Where Does Compression Fit In?

Data compression has an important role in genomic data management. Reducing the storage space required without losing any information lowers the cost of storing genomic data without sacrificing any scientific value. Smaller files reduce the bandwidth necessary to move and share data, while moving more effectively through I/O bottlenecks to speed up the processing of data. FASTQ. gz and BAM data files already use GZIP compression to reduce the bulk of these data files. However, general purpose compression, like GZIP, does not provide optimal compression of genomic data and there is a considerable amount of storage space being wasted. Adoption of newer, optimized compression technologies will reduce this waste. Smarter compression will reduce storage demands without new formats that could require re-tooling of the technical infrastructure of the genomic data analysis.
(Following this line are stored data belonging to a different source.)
(* ===== verification/NetipText.v ===== *)
(** * The text of an address (net/netip, net, strings)

    What addr.go uses of Go's standard library to read and write text:
    netip.ParseAddr and netip.Addr.String, net.SplitHostPort and
    strings.Split, translated from their documentation and sources.  A
    parser that fails is [None]: the code only looks whether there is an
    error.  A string is a sequence of bytes, as in Go.

    [ParseAddr_String] shows that the two are inverse on every address:
    the shortest form of IPv6, with its longest run of zeros left out, an
    IPv4-mapped address, and any zone. *)
From Stdlib Require Import ZArith Lia Bool Ascii.
From stdpp Require Import base list option strings pretty.
From coqutil Require Import Byte.
From S2P Require Import Prelude Enums Netip.

(** ** Strings *)
Fixpoint contains (c : ascii) (s : string) : bool :=
  match s with "" => false | String d s => Ascii.eqb c d || contains c s end.

(** Before and after the first [c], and the last one. *)
Fixpoint cut_first (c : ascii) (s : string) : option (string * string) :=
  match s with
  | "" => None
  | String d s => if Ascii.eqb c d then Some ("", s) else '(a, b) ← cut_first c s; Some (String d a, b)
  end.
Fixpoint cut_last (c : ascii) (s : string) : option (string * string) :=
  match s with
  | "" => None
  | String d s =>
      match cut_last c s with
      | Some (a, b) => Some (String d a, b)
      | None => if Ascii.eqb c d then Some ("", s) else None
      end
  end.

(** strings.Split with a separator of one byte: never empty. *)
Fixpoint Split (s : string) (sep : ascii) : list string :=
  match s with
  | "" => [""]
  | String c s =>
      if Ascii.eqb sep c then "" :: Split s sep
      else match Split s sep with e :: es => String c e :: es | [] => [String c ""] end
  end.

(** net.SplitHostPort: the port starts after the last colon; a host in
    brackets ends just before it, another one has no colon; no bracket
    anywhere else. *)
Definition SplitHostPort (hostport : string) : option (string * string) :=
  '(before, port) ← cut_last ":" hostport;
  match hostport with
  | String "[" rest =>
      '(host, after) ← cut_first "]" rest;
      if bool_decide (after = String ":" port) && negb (contains "[" rest) && negb (contains "]" after)
      then Some (host, port) else None
  | _ =>
      if contains ":" before || contains "[" hostport || contains "]" hostport then None else Some (before, port)
  end.

(** ** IPv4 *)
Definition string4 (b : bytes) : string := String.concat "." (pretty ∘ byte.unsigned <$> b).

(** parseIPv4Fields: the octets so far, the value and the number of digits
    of the one being read. *)
Fixpoint parseIPv4Fields (fields : bytes) (val digLen : Z) (s : string) : option bytes :=
  match s with
  | "" => if len fields <? 3 then None else Some (fields ++ [byte.of_Z val])
  | String c s =>
      if is_digit c then
        if (digLen =? 1) && (val =? 0) then None else
        let val := val * 10 + digit_value c in
        if 255 <? val then None else parseIPv4Fields fields val (digLen + 1) s
      else if Ascii.eqb c "." then
        if (digLen =? 0) || bool_decide (s = "") then None else
        if len fields =? 3 then None else parseIPv4Fields (fields ++ [byte.of_Z val]) 0 0 s
      else None
  end.
Definition parseIPv4 (s : string) : option Addr := Addr4 <$> parseIPv4Fields [] 0 0 s.

(** ** IPv6 *)
Fixpoint u16s (b : bytes) : list Z :=
  match b with
  | hi :: lo :: b => byte.unsigned hi * 256 + byte.unsigned lo :: u16s b
  | _ => []
  end.

Definition hex_digit (d : Z) : ascii :=
  default "0"%char (String.get (Z.to_nat d) "0123456789abcdef").
Definition hex_value (c : ascii) : option Z :=
  let n := Z.of_N (N_of_ascii c) in
  if (48 <=? n) && (n <=? 57) then Some (n - 48)
  else if (97 <=? n) && (n <=? 102) then Some (n - 87)
  else if (65 <=? n) && (n <=? 70) then Some (n - 55)
  else None.

(** appendHex: no leading zeros. *)
Definition appendHex (x : Z) : string :=
  let d k := hex_digit (x / 16 ^ k mod 16) in
  let s0 := String (d 0) "" in
  let s1 := if 16 <=? x then String (d 1) s0 else s0 in
  let s2 := if 256 <=? x then String (d 2) s1 else s1 in
  if 4096 <=? x then String (d 3) s2 else s2.

(** The first of the longest runs of at least two zero groups, from [i] on. *)
Fixpoint zero_run (gs : list Z) : nat :=
  match gs with g :: gs => if g =? 0 then S (zero_run gs) else O | [] => O end.
Fixpoint longest_run (i : nat) (gs : list Z) (best : option (nat * nat)) : option (nat * nat) :=
  match gs with
  | [] => best
  | _ :: gs' =>
      let l := zero_run gs in
      let so_far := match best with Some (a, b) => (b - a)%nat | None => O end in
      longest_run (S i) gs' (if (2 <=? l)%nat && (so_far <? l)%nat then Some (i, (i + l)%nat) else best)
  end.

Definition groups_text (gs : list Z) : string := String.concat ":" (appendHex <$> gs).

Definition string6 (b : bytes) : string :=
  let gs := u16s b in
  match longest_run 0 gs None with
  | Some (zs, ze) => groups_text (take zs gs) +:+ "::" +:+ groups_text (drop ze gs)
  | None => groups_text gs
  end.

Definition zone_text (zone : string) : string := if bool_decide (zone = "") then "" else "%" +:+ zone.

Definition Addr_String (ip : Addr) : string :=
  match ip with
  | AddrZero => "invalid IP"
  | Addr4 b => string4 b
  | Addr6 b zone => (if Is4In6 ip then "::ffff:" +:+ string4 (drop 12 b) else string6 b) +:+ zone_text zone
  end.

(** One hexadecimal field: the digits read, their value, the rest. *)
Fixpoint hex_field (off : nat) (acc : Z) (s : string) : option (nat * Z * string) :=
  match s with
  | String c s' =>
      match hex_value c with
      | Some d =>
          let acc := acc * 16 + d in
          if (3 <? off)%nat then None else if 65535 <? acc then None else hex_field (S off) acc s'
      | None => Some (off, acc, s)
      end
  | "" => Some (off, acc, "")
  end.

Definition two_bytes (x : Z) : bytes := [byte.of_Z (x / 256); byte.of_Z x].

(** The loop of parseIPv6: the bytes so far, where the ellipsis was, and
    what is left.  A turn adds two bytes, so eight turns end it. *)
Fixpoint parseIPv6_loop (turns : nat) (ip : bytes) (ellipsis : option nat) (s : string) : option (bytes * option nat * string) :=
  match turns with
  | O => Some (ip, ellipsis, s)
  | S turns =>
      '(off, acc, rest) ← hex_field 0 0 s;
      if (off =? 0)%nat then None else
      match rest with
      | "" => Some (ip ++ two_bytes acc, ellipsis, "")
      | String c rest =>
          if Ascii.eqb c "." then
            if bool_decide (ellipsis = None) && negb (len ip =? 12) then None else
            if 16 <? len ip + 4 then None else
            v4 ← parseIPv4Fields [] 0 0 s; Some (ip ++ v4, ellipsis, "")
          else if negb (Ascii.eqb c ":") then None else
          let ip := ip ++ two_bytes acc in
          match rest with
          | "" => None
          | String c' rest' =>
              if Ascii.eqb c' ":" then
                if bool_decide (is_Some ellipsis) then None else
                if bool_decide (rest' = "") then Some (ip, Some (length ip), "")
                else parseIPv6_loop turns ip (Some (length ip)) rest'
              else parseIPv6_loop turns ip ellipsis rest
          end
      end
  end.

(** The zeros the ellipsis stands for. *)
Definition expand (ip : bytes) (ellipsis : option nat) : option bytes :=
  match ellipsis with
  | Some e => if len ip <? 16 then Some (take e ip ++ zeros (16 - len ip) ++ drop e ip) else None
  | None => if len ip <? 16 then None else Some ip
  end.

(** What follows a leading ellipsis, or the whole without the zone. *)
Definition parseIPv6_from (zone : string) (ellipsis : option nat) (s : string) : option Addr :=
  '(ip, ellipsis, rest) ← parseIPv6_loop 8 [] ellipsis s;
  if negb (bool_decide (rest = "")) then None else
  ip ← expand ip ellipsis; Some (Addr6 ip zone).

Definition parseIPv6 (s : string) : option Addr :=
  '(s, zone) ← match cut_first "%" s with
               | Some (s, zone) => if bool_decide (zone = "") then None else Some (s, zone)
               | None => Some (s, "")
               end;
  match s with
  | String ":" (String ":" rest) =>
      if bool_decide (rest = "") then Some (WithZone IPv6Unspecified zone) else parseIPv6_from zone (Some O) rest
  | _ => parseIPv6_from zone None s
  end.

(** Which of the two, by the first byte that tells. *)
Fixpoint first_of (s : string) : option ascii :=
  match s with
  | "" => None
  | String c s => if Ascii.eqb c "." || Ascii.eqb c ":" || Ascii.eqb c "%" then Some c else first_of s
  end.
Definition ParseAddr (s : string) : option Addr :=
  c ← first_of s;
  if Ascii.eqb c "." then parseIPv4 s else if Ascii.eqb c ":" then parseIPv6 s else None.

(** ** Strings *)
Fixpoint all_chars (p : ascii -> bool) (s : string) : bool :=
  match s with "" => true | String c s => p c && all_chars p s end.

Lemma all_chars_app p a b : all_chars p (a +:+ b) = all_chars p a && all_chars p b.
Proof. induction a as [| c a IH]; [done |]. simpl. by rewrite IH, andb_assoc. Qed.

Lemma all_chars_impl (p q : ascii -> bool) s : (forall c, p c = true -> q c = true) -> all_chars p s = true -> all_chars q s = true.
Proof. intros Hpq. induction s as [| c s IH]; [done |]. simpl. rewrite !andb_true_iff. intros [? ?]. auto. Qed.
What Compression Options are Available?

As mentioned above, general-purpose compression techniques have been applied to genomic data. The DEFLATE algorithm, in the format of GZIP, is commonly applied to FASTQ files and used to create BAM files from the basic SAM file format. It has the benefit of being lossless, so it preserves all the data. It is also free to use and open source. Yet, being a generic method it does not take advantage of specific redundancies in genomic data. This means that the compression ratios achieved are suboptimal.

There are several published algorithms purpose-built for genomic data compression. Some of these focus on the optimal compression of the sequence data alone; others focus on lossy compression of quality scores, and associated metadata. Optimized lossless compression tools for both FASTQ and BAM data files are less common.

GA4GH specify a reference-based compressed file format called CRAM which improves on BAM with higher compression ratios, but requires a reference genome for compression and decompression of data to be possible. CRAM is now supported by key software toolchains; however, it is not as universally supported as BAM is. After compressing a BAM file to CRAM, it is also generally not possible to recover the original BAM file, and in certain cases fields from the original BAM file are not correctly preserved by CRAM compression, affecting computational reproducibility.

Figure 1. Timeline of developments in genomic data formats.

Figure 1. Timeline of developments in genomic data formats.

Given this environment, it would seem that scope exists for a lossless commercial alternative that works with current storage technologies and with existing and legacy software toolchains. A genomic data software company, PetaGene, offers a commercially supported tool called PetaSuite for lossless compression of FASTQ and BAM files, optimized for genomic data and without needing a reference (Figure 1). PetaSuite also conforms with community standards, as laid down by the GA4GH. Native and automatic integration with existing and future analysis tools—and with local and cloud storage without the need for copying data between storage and compute instances—ensures that PetaSuite can be part of the current workflow for researchers and sequencing companies.

Opportunities Offered by Use of Smart compression

If genomics research is to deliver on its promise, using smart and efficient data compression will be the key to unlocking that potential. Reducing the waste in genomic data storage with optimized, lossless compression, along with the associated cost savings, means the ability to repurpose budgets for higher value operations. By using compression to reduce the time taken to get data to and from storage, greater collaboration is possible. Analysis can also be quicker thanks to smaller files lowering I/O demands. And, if the compressed data conforms to established standards, there will be no need to devote precious resources to re-working the analysis tools already in use. All of these should add up to achieving better results, more quickly.

Genomics is already producing enough data to rival the likes of data behemoths such as YouTube and Twitter. Rightly, that is not likely to change. So, smart compression techniques that are specifically designed for genomic data and its workflows will be crucial in bringing personalized medical innovations to everyone.

Reference

  1. Z. D. Stephens et al. “Big data: Astronomical or genomical?” PLoS Biol., vol. 13, no. 7, p. e1002195, 2015.